(Saved entries)
※
(** The bytes of [mOut] have gone to the driver, which answered [a]. *)
Definition flushed (P : process_state) (a : ioctl_answer) (rest : list ioctl_answer)
    (t : ipc_thread) (w : world) : world :=
  with_this (exchanged a t)
    (set_answers rest (add_log (EvIoctl (mDriverFD P) (IoWriteRead (p_bytes (mOut t)) 0)) w)).

Lemma flush_run w t P a rest :
  has_thread w t -> driver_ready w P a rest -> p_bytes (mOut t) <> [] ->
  flushCommands E w = Value tt (flushed P a rest t w).
Proof.
  intros Ht [_ HP Hfd Han Ha Hok] Hout. unfold flushCommands, talkWithDriver, process.
  unfold bind at 1. rewrite HP. rewrite (proj2 (Z.leb_gt (mDriverFD P) 0)) by lia.
  unfold bind at 1 2. rewrite HP. rewrite (proj2 (Z.leb_gt (mDriverFD P) 0)) by lia.
  unfold bind at 1. rewrite (this_run w t Ht). cbn [negb orb andb].
  assert (dataSize (mOut t) <> 0) as Hn.
  { unfold dataSize. destruct (p_bytes (mOut t)); [done|]. simpl. lia. }
  rewrite (proj2 (Z.eqb_neq _ _) Hn), Han. cbn [negb andb].
  unfold ioctl_retry, bind, gets, id. rewrite Ha. cbn [length ioctl_loop]. unfold bind, ioctl.
  cbn [w_answers add_log]. rewrite Ha. unfold process. cbn [w_process set_answers add_log]. rewrite HP.
  rewrite (proj2 (Z.leb_gt (mDriverFD P) 0)), (proj2 (Z.leb_le 0 (io_ret a))) by lia.
  change (NO_ERROR =? - EINTR) with false. cbn [ret].
  change (NO_ERROR <=? NO_ERROR) with true. cbn match.
  unfold ret. rewrite (upd_this_run _ _ t) by exact Ht. done.
Qed.

(** ** Death recipients *)

Lemma proxy_run w b p : w_proxies w !! b = Some p -> proxy b w = Value p w.
Proof. intros H. unfold proxy. by rewrite H. Qed.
※
● Problem details:
Filter the records above for lines containing the word "rest", and copy those lines.

● Answer to the exercise:
Definition flushed (P : process_state) (a : ioctl_answer) (rest : list ioctl_answer)
    (set_answers rest (add_log (EvIoctl (mDriverFD P) (IoWriteRead (p_bytes (mOut t)) 0)) w)).
Lemma flush_run w t P a rest :
  has_thread w t -> driver_ready w P a rest -> p_bytes (mOut t) <> [] ->
  flushCommands E w = Value tt (flushed P a rest t w).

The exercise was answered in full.